Exercise goal:
Reproduce the entries shown below only from the line with "2 ^ 37 < 0xffffffffe0 /\" down to the line with "intros Hg Hb", keeping both end lines and copying each one exactly.

Task material:
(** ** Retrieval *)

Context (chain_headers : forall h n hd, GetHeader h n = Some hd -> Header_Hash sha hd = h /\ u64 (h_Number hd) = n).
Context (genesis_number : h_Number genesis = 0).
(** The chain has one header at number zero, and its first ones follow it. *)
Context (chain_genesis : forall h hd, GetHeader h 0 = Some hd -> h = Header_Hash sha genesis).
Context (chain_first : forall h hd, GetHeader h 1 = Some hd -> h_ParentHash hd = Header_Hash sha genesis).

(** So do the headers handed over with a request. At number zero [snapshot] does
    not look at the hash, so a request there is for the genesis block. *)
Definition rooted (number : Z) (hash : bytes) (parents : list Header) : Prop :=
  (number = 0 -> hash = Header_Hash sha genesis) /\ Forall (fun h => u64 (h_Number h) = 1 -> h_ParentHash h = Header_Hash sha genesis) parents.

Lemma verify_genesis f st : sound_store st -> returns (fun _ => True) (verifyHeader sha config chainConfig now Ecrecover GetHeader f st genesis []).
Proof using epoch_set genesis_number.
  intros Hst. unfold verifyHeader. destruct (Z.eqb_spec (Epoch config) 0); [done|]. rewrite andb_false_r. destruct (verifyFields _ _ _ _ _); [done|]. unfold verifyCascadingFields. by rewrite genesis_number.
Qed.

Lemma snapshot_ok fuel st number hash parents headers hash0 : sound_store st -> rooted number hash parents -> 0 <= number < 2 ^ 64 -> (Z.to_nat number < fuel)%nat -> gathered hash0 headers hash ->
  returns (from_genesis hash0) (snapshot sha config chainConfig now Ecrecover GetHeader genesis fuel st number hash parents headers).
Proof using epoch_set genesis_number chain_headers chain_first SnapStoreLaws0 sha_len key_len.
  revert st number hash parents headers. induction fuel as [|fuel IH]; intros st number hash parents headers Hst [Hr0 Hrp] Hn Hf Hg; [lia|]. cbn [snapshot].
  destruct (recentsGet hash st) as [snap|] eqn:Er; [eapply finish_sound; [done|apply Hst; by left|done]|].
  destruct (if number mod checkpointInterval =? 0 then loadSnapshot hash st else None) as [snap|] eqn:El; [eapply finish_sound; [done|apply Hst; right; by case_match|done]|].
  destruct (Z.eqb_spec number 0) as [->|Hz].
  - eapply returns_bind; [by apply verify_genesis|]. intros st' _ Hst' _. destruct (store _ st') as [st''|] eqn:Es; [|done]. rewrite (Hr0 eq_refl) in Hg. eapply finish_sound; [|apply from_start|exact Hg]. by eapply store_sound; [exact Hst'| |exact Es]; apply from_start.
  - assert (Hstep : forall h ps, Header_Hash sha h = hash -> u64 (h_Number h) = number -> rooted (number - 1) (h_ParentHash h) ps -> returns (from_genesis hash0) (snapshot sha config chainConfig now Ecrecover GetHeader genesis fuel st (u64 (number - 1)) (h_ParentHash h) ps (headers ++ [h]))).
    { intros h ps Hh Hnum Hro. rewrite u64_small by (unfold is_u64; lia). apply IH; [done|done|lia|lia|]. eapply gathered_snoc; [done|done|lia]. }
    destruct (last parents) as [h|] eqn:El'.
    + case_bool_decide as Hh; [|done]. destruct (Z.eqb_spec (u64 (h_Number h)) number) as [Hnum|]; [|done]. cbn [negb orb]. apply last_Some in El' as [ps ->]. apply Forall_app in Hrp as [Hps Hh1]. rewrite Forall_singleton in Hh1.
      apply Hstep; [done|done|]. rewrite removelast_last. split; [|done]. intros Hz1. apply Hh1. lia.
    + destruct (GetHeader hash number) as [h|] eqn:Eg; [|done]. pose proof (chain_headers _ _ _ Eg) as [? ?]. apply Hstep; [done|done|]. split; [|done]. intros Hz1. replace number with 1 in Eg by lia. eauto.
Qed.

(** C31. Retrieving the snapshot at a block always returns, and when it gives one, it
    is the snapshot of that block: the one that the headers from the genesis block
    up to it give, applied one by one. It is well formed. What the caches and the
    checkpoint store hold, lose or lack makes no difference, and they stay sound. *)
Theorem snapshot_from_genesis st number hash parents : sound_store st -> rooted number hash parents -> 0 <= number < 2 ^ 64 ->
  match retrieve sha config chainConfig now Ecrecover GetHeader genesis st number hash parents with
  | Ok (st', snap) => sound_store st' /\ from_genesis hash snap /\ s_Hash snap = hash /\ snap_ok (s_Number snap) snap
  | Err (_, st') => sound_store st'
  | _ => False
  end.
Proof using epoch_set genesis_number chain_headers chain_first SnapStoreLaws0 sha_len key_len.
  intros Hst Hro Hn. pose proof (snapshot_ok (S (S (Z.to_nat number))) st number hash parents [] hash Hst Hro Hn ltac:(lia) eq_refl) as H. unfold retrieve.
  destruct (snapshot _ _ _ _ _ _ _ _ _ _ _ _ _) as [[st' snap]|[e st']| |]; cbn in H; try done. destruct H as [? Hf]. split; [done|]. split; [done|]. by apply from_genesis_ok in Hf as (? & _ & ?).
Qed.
--
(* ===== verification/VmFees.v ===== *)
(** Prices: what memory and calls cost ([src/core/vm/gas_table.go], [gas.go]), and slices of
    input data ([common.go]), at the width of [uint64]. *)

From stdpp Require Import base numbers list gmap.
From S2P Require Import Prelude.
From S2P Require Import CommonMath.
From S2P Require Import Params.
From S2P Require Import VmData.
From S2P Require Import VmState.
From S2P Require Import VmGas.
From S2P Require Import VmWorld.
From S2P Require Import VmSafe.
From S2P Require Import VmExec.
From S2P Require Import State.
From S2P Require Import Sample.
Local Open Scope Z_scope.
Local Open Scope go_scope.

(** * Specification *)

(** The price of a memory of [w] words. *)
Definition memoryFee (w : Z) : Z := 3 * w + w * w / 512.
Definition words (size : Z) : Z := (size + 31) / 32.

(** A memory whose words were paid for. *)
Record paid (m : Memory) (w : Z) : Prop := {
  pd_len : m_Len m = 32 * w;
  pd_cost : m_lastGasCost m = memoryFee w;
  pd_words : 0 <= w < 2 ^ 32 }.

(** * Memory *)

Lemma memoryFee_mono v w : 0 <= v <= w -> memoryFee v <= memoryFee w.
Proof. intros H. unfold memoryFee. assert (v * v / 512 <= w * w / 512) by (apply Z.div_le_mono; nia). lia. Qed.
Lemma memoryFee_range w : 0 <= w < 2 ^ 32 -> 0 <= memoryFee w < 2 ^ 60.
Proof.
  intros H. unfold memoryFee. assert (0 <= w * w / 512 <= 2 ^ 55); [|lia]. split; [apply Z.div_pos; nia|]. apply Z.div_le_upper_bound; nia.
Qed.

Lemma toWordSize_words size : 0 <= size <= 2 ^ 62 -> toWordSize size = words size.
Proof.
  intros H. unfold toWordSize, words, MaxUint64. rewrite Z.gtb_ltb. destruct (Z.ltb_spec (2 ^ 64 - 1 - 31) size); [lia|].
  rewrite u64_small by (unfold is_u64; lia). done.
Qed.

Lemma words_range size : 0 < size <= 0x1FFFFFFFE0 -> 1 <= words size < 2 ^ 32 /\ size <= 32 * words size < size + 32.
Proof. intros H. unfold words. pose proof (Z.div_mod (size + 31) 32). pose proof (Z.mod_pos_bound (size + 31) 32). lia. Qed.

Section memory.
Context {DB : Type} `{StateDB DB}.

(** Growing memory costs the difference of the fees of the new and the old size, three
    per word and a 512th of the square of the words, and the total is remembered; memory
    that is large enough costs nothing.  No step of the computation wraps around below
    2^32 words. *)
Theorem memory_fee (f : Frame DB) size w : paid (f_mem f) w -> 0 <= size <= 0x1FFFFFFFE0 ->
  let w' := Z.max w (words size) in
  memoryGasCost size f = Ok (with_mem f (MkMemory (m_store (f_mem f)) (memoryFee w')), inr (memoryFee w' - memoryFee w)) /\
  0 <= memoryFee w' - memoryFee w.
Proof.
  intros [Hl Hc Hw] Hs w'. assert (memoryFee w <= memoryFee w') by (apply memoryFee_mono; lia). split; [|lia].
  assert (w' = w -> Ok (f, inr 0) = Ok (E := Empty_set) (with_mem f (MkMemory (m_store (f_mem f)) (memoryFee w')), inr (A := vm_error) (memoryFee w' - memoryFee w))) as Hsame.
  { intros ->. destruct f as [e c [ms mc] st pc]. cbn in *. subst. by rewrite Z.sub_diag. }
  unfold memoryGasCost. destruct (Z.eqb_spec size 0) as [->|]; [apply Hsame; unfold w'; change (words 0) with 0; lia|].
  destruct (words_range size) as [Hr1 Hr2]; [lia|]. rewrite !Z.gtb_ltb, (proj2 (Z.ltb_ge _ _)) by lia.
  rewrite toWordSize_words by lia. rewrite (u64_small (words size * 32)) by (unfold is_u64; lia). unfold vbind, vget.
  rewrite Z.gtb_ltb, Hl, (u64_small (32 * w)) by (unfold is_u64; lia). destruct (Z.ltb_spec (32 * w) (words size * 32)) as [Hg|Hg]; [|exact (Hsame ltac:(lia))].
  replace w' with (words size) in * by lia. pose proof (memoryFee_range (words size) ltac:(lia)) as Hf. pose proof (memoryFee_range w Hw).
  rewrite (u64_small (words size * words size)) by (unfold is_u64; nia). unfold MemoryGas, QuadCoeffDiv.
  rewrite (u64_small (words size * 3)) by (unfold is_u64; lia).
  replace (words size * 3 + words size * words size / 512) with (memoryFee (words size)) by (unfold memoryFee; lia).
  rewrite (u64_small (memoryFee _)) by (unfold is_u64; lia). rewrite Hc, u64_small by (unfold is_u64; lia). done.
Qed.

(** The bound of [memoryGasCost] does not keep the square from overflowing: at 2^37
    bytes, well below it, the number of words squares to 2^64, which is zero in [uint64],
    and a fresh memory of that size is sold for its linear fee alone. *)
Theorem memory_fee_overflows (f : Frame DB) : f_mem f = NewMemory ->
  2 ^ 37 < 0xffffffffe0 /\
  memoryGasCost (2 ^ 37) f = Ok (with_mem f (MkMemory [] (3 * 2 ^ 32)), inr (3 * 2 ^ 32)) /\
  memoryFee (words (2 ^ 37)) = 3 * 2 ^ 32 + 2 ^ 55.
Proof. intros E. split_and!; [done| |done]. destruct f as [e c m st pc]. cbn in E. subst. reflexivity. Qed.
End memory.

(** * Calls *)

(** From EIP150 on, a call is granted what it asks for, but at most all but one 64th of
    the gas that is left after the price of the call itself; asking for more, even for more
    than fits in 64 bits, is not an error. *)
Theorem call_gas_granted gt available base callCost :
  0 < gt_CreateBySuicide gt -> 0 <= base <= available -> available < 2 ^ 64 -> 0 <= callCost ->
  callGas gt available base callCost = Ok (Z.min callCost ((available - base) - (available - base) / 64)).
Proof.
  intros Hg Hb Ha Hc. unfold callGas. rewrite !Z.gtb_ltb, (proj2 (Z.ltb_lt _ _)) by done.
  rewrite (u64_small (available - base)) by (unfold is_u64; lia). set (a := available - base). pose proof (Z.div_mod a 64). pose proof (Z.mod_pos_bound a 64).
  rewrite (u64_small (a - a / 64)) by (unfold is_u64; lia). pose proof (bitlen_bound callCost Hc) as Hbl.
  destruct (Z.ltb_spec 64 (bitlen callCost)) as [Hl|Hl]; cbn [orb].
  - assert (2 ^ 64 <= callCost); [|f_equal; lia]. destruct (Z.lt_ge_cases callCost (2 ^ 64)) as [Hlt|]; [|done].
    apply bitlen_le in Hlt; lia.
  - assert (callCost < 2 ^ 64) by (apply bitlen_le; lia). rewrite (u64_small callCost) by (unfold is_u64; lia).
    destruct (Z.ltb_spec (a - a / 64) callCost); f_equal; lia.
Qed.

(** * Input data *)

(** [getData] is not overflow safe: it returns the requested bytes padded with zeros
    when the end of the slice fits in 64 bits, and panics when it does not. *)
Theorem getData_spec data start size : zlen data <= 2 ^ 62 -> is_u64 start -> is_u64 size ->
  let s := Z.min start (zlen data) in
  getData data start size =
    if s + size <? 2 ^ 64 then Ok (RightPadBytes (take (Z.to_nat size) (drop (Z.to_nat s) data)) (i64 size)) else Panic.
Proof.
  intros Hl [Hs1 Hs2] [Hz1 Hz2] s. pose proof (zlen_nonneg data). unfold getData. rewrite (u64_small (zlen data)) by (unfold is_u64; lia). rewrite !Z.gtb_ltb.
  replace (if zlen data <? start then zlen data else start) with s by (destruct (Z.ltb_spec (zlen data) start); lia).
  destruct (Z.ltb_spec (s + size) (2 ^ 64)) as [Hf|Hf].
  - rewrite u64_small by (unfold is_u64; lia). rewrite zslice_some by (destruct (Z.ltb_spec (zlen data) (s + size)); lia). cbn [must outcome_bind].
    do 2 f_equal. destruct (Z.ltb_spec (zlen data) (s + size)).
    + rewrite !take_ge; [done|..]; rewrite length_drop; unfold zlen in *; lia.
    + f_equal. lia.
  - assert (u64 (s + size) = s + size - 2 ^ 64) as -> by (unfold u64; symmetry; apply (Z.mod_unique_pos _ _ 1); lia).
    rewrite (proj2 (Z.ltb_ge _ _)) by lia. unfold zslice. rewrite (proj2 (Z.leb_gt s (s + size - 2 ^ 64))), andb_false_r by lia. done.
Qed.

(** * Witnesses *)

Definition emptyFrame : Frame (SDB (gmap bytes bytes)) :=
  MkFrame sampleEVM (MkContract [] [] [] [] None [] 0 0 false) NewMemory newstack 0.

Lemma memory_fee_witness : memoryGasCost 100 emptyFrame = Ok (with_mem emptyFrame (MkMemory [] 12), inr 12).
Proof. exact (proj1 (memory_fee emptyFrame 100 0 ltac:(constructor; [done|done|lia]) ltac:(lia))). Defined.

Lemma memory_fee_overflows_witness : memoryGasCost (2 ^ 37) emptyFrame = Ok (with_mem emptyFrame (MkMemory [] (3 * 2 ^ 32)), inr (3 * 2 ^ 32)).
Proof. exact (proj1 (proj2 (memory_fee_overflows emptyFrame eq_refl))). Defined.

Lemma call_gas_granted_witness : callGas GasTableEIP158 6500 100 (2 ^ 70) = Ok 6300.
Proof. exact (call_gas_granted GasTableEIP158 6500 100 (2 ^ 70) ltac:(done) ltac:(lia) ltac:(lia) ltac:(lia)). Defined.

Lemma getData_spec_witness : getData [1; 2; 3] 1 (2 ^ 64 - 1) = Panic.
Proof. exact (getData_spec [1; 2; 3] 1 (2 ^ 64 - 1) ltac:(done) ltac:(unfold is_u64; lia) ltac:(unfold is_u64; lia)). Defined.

Written answer:
  2 ^ 37 < 0xffffffffe0 /\
  memoryGasCost (2 ^ 37) f = Ok (with_mem f (MkMemory [] (3 * 2 ^ 32)), inr (3 * 2 ^ 32)) /\
  memoryFee (words (2 ^ 37)) = 3 * 2 ^ 32 + 2 ^ 55.
Proof. intros E. split_and!; [done| |done]. destruct f as [e c m st pc]. cbn in E. subst. reflexivity. Qed.
End memory.

(** * Calls *)

(** From EIP150 on, a call is granted what it asks for, but at most all but one 64th of
    the gas that is left after the price of the call itself; asking for more, even for more
    than fits in 64 bits, is not an error. *)
Theorem call_gas_granted gt available base callCost :
  0 < gt_CreateBySuicide gt -> 0 <= base <= available -> available < 2 ^ 64 -> 0 <= callCost ->
  callGas gt available base callCost = Ok (Z.min callCost ((available - base) - (available - base) / 64)).
Proof.
  intros Hg Hb Ha Hc. unfold callGas. rewrite !Z.gtb_ltb, (proj2 (Z.ltb_lt _ _)) by done.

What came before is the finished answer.